*** Block opens ***
(* ===== verification/Rlp.v ===== *)
(** * rlp: the encoder (encode.go, typecache.go)
    Go types are described by [typ], the types the package can serialise, and
    their values by [val].  [write] follows the writer functions that
    makeWriter selects for a type, over the two-part buffer [encbuf] (string
    data, and list headers kept apart until their sizes are known); [enc] is
    the encoding defined directly on values, and the buffer is proved to
    produce it. *)

From S2P Require Import Prelude MathUtil.

#[export] Set Warnings "-register-all".

(** ** Kinds, types and values *)

Module Kind.
Inductive t := Byte | String | List.
#[global] Instance eq_dec : EqDecision t.
Proof. solve_decision. Defined.
End Kind.

(** [TPtr] is a pointer without a struct tag, [TNilPtr k] a pointer field
    tagged nil, nilString or nilList; a struct may end in a slice tagged tail.
    [TBig] is [*big.Int]. *)
Inductive typ :=
  | TRaw
  | TBig
  | TPtr (t : typ)
  | TNilPtr (nilKind : Kind.t) (t : typ)
  | TUint (bits : Z)
  | TBool
  | TString
  | TBytes
  | TByteArray (n : nat)
  | TSlice (t : typ)
  | TArray (n : nat) (t : typ)
  | TStruct (fields : list typ) (tail : option typ)
  | TIface.

(** [VNil] is a nil pointer or interface, [VPtr] a pointer to a value.  The
    dynamic value of an interface is a byte slice or a slice of interfaces, the
    two types the decoder produces. *)
Inductive val :=
  | VNil
  | VPtr (v : val)
  | VUint (i : Z)
  | VBig (i : Z)
  | VBool (b : bool)
  | VBytes (b : bytes)
  | VList (l : list val).

(** typecache.go: how a nil pointer to a type is written. *)
Definition defaultNilKind (t : typ) : Kind.t :=
  match t with
  | TUint _ | TString | TBool | TBytes | TByteArray _ | TRaw => Kind.String
  | _ => Kind.List
  end.

(** ** Integers and headers *)

Definition putint (i : Z) : bytes :=
  let b k := byte_of_Z (Z.shiftr i k) in
  if i <? 2 ^ 8 then [b 0]
  else if i <? 2 ^ 16 then [b 8; b 0]
  else if i <? 2 ^ 24 then [b 16; b 8; b 0]
  else if i <? 2 ^ 32 then [b 24; b 16; b 8; b 0]
  else if i <? 2 ^ 40 then [b 32; b 24; b 16; b 8; b 0]
  else if i <? 2 ^ 48 then [b 40; b 32; b 24; b 16; b 8; b 0]
  else if i <? 2 ^ 56 then [b 48; b 40; b 32; b 24; b 16; b 8; b 0]
  else [b 56; b 48; b 40; b 32; b 24; b 16; b 8; b 0].

Fixpoint intsize_loop (fuel : nat) (i size : Z) : Z :=
  match fuel with
  | O => size
  | S fuel =>
      let i := Z.shiftr i 8 in
      if i =? 0 then size else intsize_loop fuel i (size + 1)
  end.
Definition intsize (i : Z) : Z := intsize_loop 8 i 1.

Definition headsize (size : Z) : Z := if size <? 56 then 1 else 1 + intsize size.

(** The bytes puthead writes to the front of its buffer. *)
Definition puthead (smalltag largetag size : Z) : bytes :=
  if size <? 56 then [byte_of_Z (smalltag + size)]
  else let s := putint size in byte_of_Z (largetag + zlen s) :: s.

(** ** The buffer *)

Record listhead := mkListhead { lh_offset : Z; lh_size : Z }.
Record encbuf := mkEncbuf { str : bytes; lheads : list listhead; lhsize : Z }.

Definition listhead_encode (head : listhead) : bytes := puthead 192 247 (lh_size head).

Definition append_str (w : encbuf) (b : bytes) : encbuf := mkEncbuf (str w ++ b) (lheads w) (lhsize w).

Definition encbuf_size (w : encbuf) : Z := zlen (str w) + lhsize w.

Definition encodeStringHeader (w : encbuf) (size : Z) : encbuf :=
  if size <? 56 then append_str w [byte_of_Z (128 + size)]
  else let s := putint size in append_str w (byte_of_Z (183 + zlen s) :: s).

Definition encodeString (w : encbuf) (b : bytes) : encbuf :=
  match b with
  | [x] =>
      if Z_of_byte x <=? 127 then append_str w [x]
      else append_str (encodeStringHeader w (zlen b)) b
  | _ => append_str (encodeStringHeader w (zlen b)) b
  end.

(** A list header is referred to by its position in [lheads] until the list
    ends and its size is known. *)
Definition list_ (w : encbuf) : encbuf * nat :=
  (mkEncbuf (str w) (lheads w ++ [mkListhead (zlen (str w)) (lhsize w)]) (lhsize w), length (lheads w)).

Definition listEnd (w : encbuf) (lh : nat) : encbuf :=
  match lheads w !! lh with
  | Some h =>
      let size := encbuf_size w - lh_offset h - lh_size h in
      mkEncbuf (str w) (<[lh := mkListhead (lh_offset h) size]> (lheads w))
        (if size <? 56 then lhsize w + 1 else lhsize w + (1 + intsize size))
  | None => w
  end.

(** toBytes: the string data with the headers put back in their places. *)
Fixpoint toBytes_loop (heads : list listhead) (strpos : Z) (data : bytes) : bytes :=
  match heads with
  | [] => data
  | h :: heads =>
      let n := Z.to_nat (lh_offset h - strpos) in
      take n data ++ listhead_encode h ++ toBytes_loop heads (lh_offset h) (drop n data)
  end.
Definition toBytes (w : encbuf) : bytes := toBytes_loop (lheads w) 0 (str w).

(** ** Writers *)

Inductive encErr := NegativeBigInt.

Definition writeUint (i : Z) (w : encbuf) : encbuf :=
  if i =? 0 then append_str w [Byte.x80]
  else if i <? 128 then append_str w [byte_of_Z i]
  else let s := putint i in append_str w (byte_of_Z (128 + zlen s) :: s).

Definition writeBool (b : bool) (w : encbuf) : encbuf :=
  append_str w [if b then Byte.x01 else Byte.x80].

Definition writeBigInt (i : Z) (w : encbuf) : encbuf * option encErr :=
  if i <? 0 then (w, Some NegativeBigInt)
  else if i =? 0 then (append_str w [Byte.x80], None)
  else (encodeString w (BigBytes i), None).

Definition writeString (s : bytes) (w : encbuf) : encbuf :=
  match s with
  | [x] =>
      if Z_of_byte x <=? 127 then append_str w [x]
      else append_str (encodeStringHeader w (zlen s)) s
  | _ => append_str (encodeStringHeader w (zlen s)) s
  end.

(** A nil pointer. *)
Definition writeNil (nilKind : Kind.t) (w : encbuf) : encbuf :=
  match nilKind with
  | Kind.String => append_str w [Byte.x80]
  | _ => let '(w, lh) := list_ w in listEnd w lh
  end.

Section Elems.
Context {A : Type} (writer : A -> encbuf -> encbuf * option encErr).

Fixpoint write_elems (l : list A) (w : encbuf) : encbuf * option encErr :=
  match l with
  | [] => (w, None)
  | v :: l =>
      match writer v w with
      | (w, Some e) => (w, Some e)
      | (w, None) => write_elems l w
      end
  end.

(** The writer of makeSliceWriter: listEnd is deferred, so it runs on errors
    as well. *)
Definition write_slice (tail : bool) (l : list A) (w : encbuf) : encbuf * option encErr :=
  if tail then write_elems l w
  else
    let '(w, lh) := list_ w in
    let '(w, e) := write_elems l w in
    (listEnd w lh, e).
End Elems.

Section Fields.
Abbreviation writer := (val -> encbuf -> encbuf * option encErr).

Fixpoint write_fields (fields : list writer) (tail : option writer) (l : list val) (w : encbuf)
  : encbuf * option encErr :=
  match fields, l with
  | [], l => match tail with Some wr => write_slice wr true l w | None => (w, None) end
  | f :: fields, v :: l =>
      match f v w with
      | (w, Some e) => (w, Some e)
      | (w, None) => write_fields fields tail l w
      end
  | _ :: _, [] => (w, None)
  end.

(** The writer of makeStructWriter: an error leaves the list open. *)
Definition write_struct (fields : list writer) (tail : option writer) (l : list val) (w : encbuf)
  : encbuf * option encErr :=
  let '(w, lh) := list_ w in
  match write_fields fields tail l w with
  | (w, Some e) => (w, Some e)
  | (w, None) => (listEnd w lh, None)
  end.
End Fields.

(** The dynamic type of an interface value selects its writer. *)
Fixpoint writeInterface (v : val) (w : encbuf) : encbuf * option encErr :=
  match v with
  | VBytes b => (encodeString w b, None)
  | VList l => write_slice writeInterface false l w
  | _ => (append_str w [Byte.xc0], None)
  end.

(** A value that does not have the type is one Go's type system rules out; the
    buffer is then left as it is. *)
Fixpoint write (t : typ) (v : val) (w : encbuf) : encbuf * option encErr :=
  match t, v with
  | TRaw, VBytes b => (append_str w b, None)
  | TBig, VNil => (append_str w [Byte.x80], None)
  | TBig, VBig i => writeBigInt i w
  | TPtr t, VNil => (writeNil (defaultNilKind t) w, None)
  | TPtr t, VPtr v => write t v w
  | TNilPtr k t, VNil => (writeNil k w, None)
  | TNilPtr k t, VPtr v => write t v w
  | TUint _, VUint i => (writeUint i w, None)
  | TBool, VBool b => (writeBool b w, None)
  | TString, VBytes b => (writeString b w, None)
  | TBytes, VBytes b => (encodeString w b, None)
  | TByteArray _, VBytes b => (encodeString w b, None)
  | TSlice t, VList l => write_slice (write t) false l w
  | TArray _ t, VList l => write_slice (write t) false l w
  | TStruct fields tail, VList l =>
      write_struct (map write fields) (match tail with Some t => Some (write t) | None => None end) l w
  | TIface, v => writeInterface v w
  | _, _ => (w, None)
  end.

Definition EncodeToBytes (t : typ) (v : val) : encErr + bytes :=
  match write t v (mkEncbuf [] [] 0) with
  | (_, Some e) => inl e
  | (w, None) => inr (toBytes w)
  end.

(** ** The encoding, directly *)

Definition enc_string (b : bytes) : bytes :=
  match b with
  | [x] => if Z_of_byte x <? 128 then b else puthead 128 183 1 ++ b
  | _ => puthead 128 183 (zlen b) ++ b
  end.

Definition enc_list (content : bytes) : bytes := puthead 192 247 (zlen content) ++ content.

Definition enc_nil (k : Kind.t) : bytes := match k with Kind.String => enc_string [] | _ => enc_list [] end.

Fixpoint enc_elems {A} (e : A -> option bytes) (l : list A) : option bytes :=
  match l with
  | [] => Some []
  | v :: l => b ← e v; bs ← enc_elems e l; Some (b ++ bs)
  end.

Fixpoint enc_fields (fields : list (val -> option bytes)) (tail : option (val -> option bytes))
    (l : list val) : option bytes :=
  match fields, l with
  | [], l => match tail with Some e => enc_elems e l | None => Some [] end
  | f :: fields, v :: l => b ← f v; bs ← enc_fields fields tail l; Some (b ++ bs)
  | _ :: _, [] => Some []
  end.

Fixpoint enc_iface (v : val) : option bytes :=
  match v with
  | VBytes b => Some (enc_string b)
  | VList l => enc_list <$> enc_elems enc_iface l
  | _ => Some (enc_list [])
  end.

(** [None]: the value holds a negative [*big.Int]. *)
Fixpoint enc (t : typ) (v : val) : option bytes :=
  match t, v with
  | TRaw, VBytes b => Some b
  | TBig, VNil => Some (enc_string [])
  | TBig, VBig i => if i <? 0 then None else Some (enc_string (BigBytes i))
  | TPtr t, VNil => Some (enc_nil (defaultNilKind t))
  | TNilPtr k t, VNil => Some (enc_nil k)
  | TPtr t, VPtr v | TNilPtr _ t, VPtr v => enc t v
  | TUint _, VUint i => Some (enc_string (BigBytes i))
  | TBool, VBool b => Some (enc_string (if b then [Byte.x01] else []))
  | (TString | TBytes | TByteArray _), VBytes b => Some (enc_string b)
  | (TSlice t | TArray _ t), VList l => enc_list <$> enc_elems (enc t) l
  | TStruct fields tail, VList l =>
      enc_list <$> enc_fields (map enc fields) (match tail with Some t => Some (enc t) | None => None end) l
  | TIface, v => enc_iface v
  | _, _ => Some []
  end.

(** What Go's type system ensures of a value. *)
Fixpoint typed_iface (v : val) : Prop :=
  match v with
  | VNil | VBytes _ => True
  | VList l => foldr (fun v P => typed_iface v /\ P) True l
  | _ => False
  end.

Fixpoint typed_fields (fields : list (val -> Prop)) (tail : option (val -> Prop)) (l : list val) : Prop :=
  match fields, l with
  | [], l => match tail with Some P => foldr (fun v Q => P v /\ Q) True l | None => l = [] end
  | f :: fields, v :: l => f v /\ typed_fields fields tail l
  | _ :: _, [] => False
  end.

Fixpoint typed (t : typ) (v : val) : Prop :=
  match t, v with
  | (TRaw | TString | TBytes), VBytes _ => True
  | TByteArray n, VBytes b => length b = n
  | TBig, (VNil | VBig _) => True
  | (TPtr _ | TNilPtr _ _), VNil => True
  | (TPtr t | TNilPtr _ t), VPtr v => typed t v
  | TUint bits, VUint i => 0 <= i < 2 ^ bits /\ In bits [8; 16; 32; 64]
  | TBool, VBool _ => True
  | TSlice t, VList l => foldr (fun v P => typed t v /\ P) True l
  | TArray n t, VList l => length l = n /\ foldr (fun v P => typed t v /\ P) True l
  | TStruct fields tail, VList l =>
      typed_fields (map typed fields) (match tail with Some t => Some (typed t) | None => None end) l
  | TIface, v => typed_iface v
  | _, _ => False
  end.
*** Block closes ***
#### Exercise
Print only these lines, please. They run from the start of the entries above to the line containing "Module Kind.", both ends included, and must match exactly.

#### Task output
(* ===== verification/Rlp.v ===== *)
(** * rlp: the encoder (encode.go, typecache.go)
    Go types are described by [typ], the types the package can serialise, and
    their values by [val].  [write] follows the writer functions that
    makeWriter selects for a type, over the two-part buffer [encbuf] (string
    data, and list headers kept apart until their sizes are known); [enc] is
    the encoding defined directly on values, and the buffer is proved to
    produce it. *)

From S2P Require Import Prelude MathUtil.

#[export] Set Warnings "-register-all".

(** ** Kinds, types and values *)

Module Kind.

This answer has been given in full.